カードからのノイズを消し去るためというのもあるが、何よりこの店の「甘言を排し、事実だけを突きつける」という流儀には、感情がない今の状態の方が、ひどく理にかなっていて、やりやすかった。
私は一切の表情を消したまま、カウンターの下から木箱と黒いレースの手袋を取り出した。

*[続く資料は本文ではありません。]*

Lemma hard_timeout_witness :
  (received_data (download_file silent_session (fresh 1000)).1.1 = [] ∧
   returned TimedOut = false) ∧
  (download_loop [idle_tick 120] (mkVars 1 0) (mkReceiver 1000 [x41] 1 1 64 false ∅)).2
    ≠ Some ReturnTimeout ∧
  ((download_loop [idle_tick 120] (mkVars 0 15) (mkReceiver 1000 [] 0 0 224 false ∅)).2
     = Some ReturnTimeout ∧
   received_data
     (download_loop [idle_tick 120] (mkVars 0 15) (mkReceiver 1000 [] 0 0 224 false ∅)).1.1
     = []).
Proof.
  destruct (hard_timeout silent_session (fresh 1000)
              (idle_tick 120) [] (mkVars 0 15) (mkReceiver 1000 [] 0 0 224 false ∅)
              [idle_tick 120] (mkVars 1 0) (mkReceiver 1000 [x41] 1 1 64 false ∅))
    as (Hout & Hbyte & Hfire).
  split; [apply Hout; vm_compute; reflexivity|].
  split; [apply Hbyte; discriminate|].
  apply Hfire; reflexivity.
Defined.

(** C5 fails as stated: a session that receives no payload byte, only the
    end marker after 60 s, ends as Complete, not as TimedOut. *)
Lemma end_marker_preempts_timeout :
  (download_file eof_only_session (fresh 1000)).2 = Some Complete ∧
  received_data (download_file eof_only_session (fresh 1000)).1.1 = [] ∧
  (elapsed_ms <$> last (ticks eof_only_session)) = Some 60500.
Proof. repeat split; vm_compute; reflexivity. Qed.

(** ** Stall handling *)

Lemma min_key_empty : min_key ∅ = None.
Proof. unfold min_key. by rewrite dom_empty_L, elements_empty. Qed.




Lemma stall_recovery_nothing r :
  packet_buffer r = ∅ → (stall_recovery r).1 = r.
Proof. intros Hb. unfold stall_recovery. by rewrite Hb, min_key_empty. Qed.

Lemma progress_ge_99_spec r :
  progress_ge_99 r = true ↔
  0 < file_size r ∧ 99 * file_size r ≤ 100 * N.of_nat (length (received_data r)).
Proof.
  unfold progress_ge_99.
  destruct (N.ltb_spec 0 (file_size r)) as [Hpos|Hzero].
  - rewrite N.leb_le. tauto.
  - split; [done|]. intros [? _]. lia.
Qed.







(** ** Credits *)

Lemma credit_writes_app es es' :
  credit_writes (es ++ es') = credit_writes es ++ credit_writes es'.
Proof. apply omap_app. Qed.

Lemma credit_writes_dropped ks : credit_writes (DroppedOld <$> ks) = [].
Proof. by induction ks. Qed.

Lemma process_no_credit r : credit_writes (process_buffered_packets r).2 = [].
Proof.
  unfold process_buffered_packets. case_match; simpl; [|done].
  apply credit_writes_dropped.
Qed.

Lemma accept_in_order_no_credit p r :
  credit_writes (accept_in_order p r).2 = [] ∧
  total_packets (accept_in_order p r).1 = total_packets r ∧
  credits_sent (accept_in_order p r).1 = credits_sent r.
Proof.
  unfold accept_in_order.
  by rewrite process_no_credit, process_total_packets, process_credits_sent.
Qed.

Lemma buffer_out_of_order_no_credit s p r :
  credit_writes (buffer_out_of_order s p r).2 = [] ∧
  total_packets (buffer_out_of_order s p r).1 = total_packets r ∧
  credits_sent (buffer_out_of_order s p r).1 = credits_sent r.
Proof.
  unfold buffer_out_of_order. repeat case_match; try done.
  rewrite and_then_state, and_then_events, credit_writes_app. simpl.
  by rewrite process_no_credit, process_total_packets, process_credits_sent.
Qed.

Lemma stall_recovery_no_credit r : credit_writes (stall_recovery r).2 = [].
Proof.
  unfold stall_recovery. repeat case_match; try done.
  rewrite and_then_events, credit_writes_app. simpl.
  by rewrite process_no_credit.
Qed.

Lemma credit_cadence_writes ok r :
  credit_writes (credit_cadence ok r).2 =
    (if total_packets r mod 2 =? 0 then [2] else []) ∧
  credits_sent (credit_cadence ok r).1 =
    credits_sent r + (if (total_packets r mod 2 =? 0) && ok then 2 else 0).
Proof.
  unfold credit_cadence. case_match; simpl; [|split; [done|lia]].
  rewrite send_credits_idle. simpl. destruct ok; simpl; (split; [done|lia]).
Qed.

Lemma send_credits_head credits ok during r :
  credits ≤ 255 →
  ∃ rest, (send_credits credits ok during r).2 = CreditWrite credits :: rest.
Proof.
  intros Hsmall. unfold send_credits.
  destruct (N.ltb_spec 255 credits) as [?|_]; [lia|].
  rewrite and_then_events. simpl. eexists. reflexivity.
Qed.

(** What a write does to the counter: a write that goes through adds its
    amount, one that fails adds nothing. *)
Lemma send_credits_counter credits ok during r :
  credits ≤ 255 →
  (send_credits credits ok during r).1 =
    if ok
    then set_credits_sent (credits_sent (during r).1 + credits) (during r).1
    else (during r).1.
Proof.
  intros Hsmall. unfold send_credits.
  destruct (N.ltb_spec 255 credits) as [?|_]; [lia|].
  rewrite !and_then_state. cbn [say fst]. by destruct ok.
Qed.

Lemma stall_recovery_credits_sent r :
  credits_sent (stall_recovery r).1 = credits_sent r.
Proof.
  unfold stall_recovery. destruct (min_key (packet_buffer r)) as [m|]; [|done].
  case_match; [|done]. rewrite and_then_state. cbn [say fst].
  by rewrite process_credits_sent.
Qed.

そして、手袋をゆっくりと嵌めながら、女性に視線を送る。
「居場所と、無事かどうかを知りたいということですか?」
「はい。…それと」
女性は唇を噛み締め、視線を落とした。
「女がいるのかどうか、も」
私は小さく頷いた。
十分だ。彼女の疑念は、すでに確信に変わっている。あとは誰かに「背中を押してほしい(トドメを刺してほしい)」だけだ。

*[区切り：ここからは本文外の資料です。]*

(** A column that is not named in the list may be taken as seen or not. *)
Lemma check_targets_unseen (td : table_decl) (c : string) :
  forall vals seen seen',
    assigned c vals = None ->
    (forall x, x <> c ->
               existsb (String.eqb x) seen = existsb (String.eqb x) seen') ->
    check_targets td seen vals = check_targets td seen' vals.
Proof.
  induction vals as [|[c0 v0] vals IH]; intros seen seen' Hnone Hseen;
    [reflexivity |].
  rewrite assigned_cons in Hnone.
  destruct (String.eqb_spec c0 c) as [| Hne]; [discriminate |].
  simpl. destruct (find_column td c0); [| reflexivity].
  rewrite (Hseen c0 Hne).
  destruct (existsb (String.eqb c0) seen'); [reflexivity |].
  apply IH; [assumption |].
  intros x Hx. simpl. rewrite (Hseen x Hx). reflexivity.
Qed.

Lemma first_error_ext {A : Type} (f g : A -> option error) (l : list A) :
  (forall x, In x l -> f x = g x) ->
  first_error f l = first_error g l.
Proof.
  induction l as [|a l IH]; intros H; [reflexivity |].
  simpl. rewrite (H a (or_introl eq_refl)).
  destruct (g a); [reflexivity |].
  apply IH. intros x Hx. apply H. right. exact Hx.
Qed.

Lemma check_request_qty (vals : list (string * value)) (v : value) :
  assigned "qty" vals = None ->
  has_type v INTEGER = true ->
  check_request (schema catalog_parts) (("qty", v) :: vals)
  = check_request (schema catalog_parts) vals.
Proof.
  intros Hnone Hv.
  assert (H1 : check_targets (schema catalog_parts) [] (("qty", v) :: vals)
               = check_targets (schema catalog_parts) [] vals).
  { change (check_targets (schema catalog_parts) [] (("qty", v) :: vals))
      with (check_targets (schema catalog_parts) ["qty"] vals).
    apply (check_targets_unseen _ "qty"); [assumption |].
    intros x Hx. simpl.
    destruct (String.eqb_spec x "qty"); [contradiction | reflexivity]. }
  assert (H2 : check_types (schema catalog_parts) (("qty", v) :: vals)
               = check_types (schema catalog_parts) vals).
  { unfold check_types.
    change (first_error ?f (("qty", v) :: vals))
      with (match f ("qty", v) with
            | Some err => Some err
            | None => first_error f vals
            end).
    cbv beta iota.
    change (find_column (schema catalog_parts) "qty")
      with (Some (col "qty" INTEGER [DEFAULT (lit (VInt 0))])).
    cbv iota. cbn [ctype].
    pose proof (has_type_assignable v INTEGER Hv) as Hok.
    apply andb_prop in Hok. destruct Hok as [Hwf Has].
    rewrite Hwf, Has. reflexivity. }
  assert (H3 : check_casts (schema catalog_parts) (("qty", v) :: vals)
               = check_casts (schema catalog_parts) vals).
  { unfold check_casts. apply first_error_ext. intros cd Hcd.
    rewrite assigned_cons.
    destruct (String.eqb_spec "qty" (cname cd)) as [Heq | Hne];
      [| reflexivity].
    cbn in Hcd.
    repeat (destruct Hcd as [<- | Hcd]; [try discriminate Heq |]);
      [| contradiction].
    cbn [cname ctype]. rewrite Hnone, (SqlFacts.assign_cast_typed v _ Hv).
    reflexivity. }
  unfold check_request. rewrite H1, H2, H3. reflexivity.
Qed.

「…承知しました。ですが、鑑定に入る前に、これだけは確認させてください」
私は黒いレースの手袋を嵌めた指先を立て、彼女の言葉を遮った。
「当店は『癒し』を売る店ではありません」
「え…?」
私は声音を一段低くし、店内の温度を下げるように冷ややかに告げた。
「事実を、そのまま突きつけるだけ。傷つこうが、絶望しようが、当店は一切の責任を負いません。それでも知りたいですか?」
沈黙が落ちる。
女性はごくりと唾を飲み込み、震える手で膝の上のハンカチを握りしめた。
恐怖はある。だが、それ以上に「知らなければ狂ってしまう」という飢餓感が勝っている。
「……はい」
彼女は掠れた声で、しかしはっきりと頷いた。
「覚悟は、できています。…本当のことが、知りたいんです」
「わかりました。契約成立ですね」
私は口元をわずかに緩めた。
その「知りたい」という欲求こそが、扉を開く鍵になる。
「シンプルでいい」
私はカウンターの上に、カードを一列に展開した。
黒いビロードのクロスの上に、裏向きのカードが三枚、静かに並ぶ。 私はその中央、現在の状況を示すカードに指をかけた。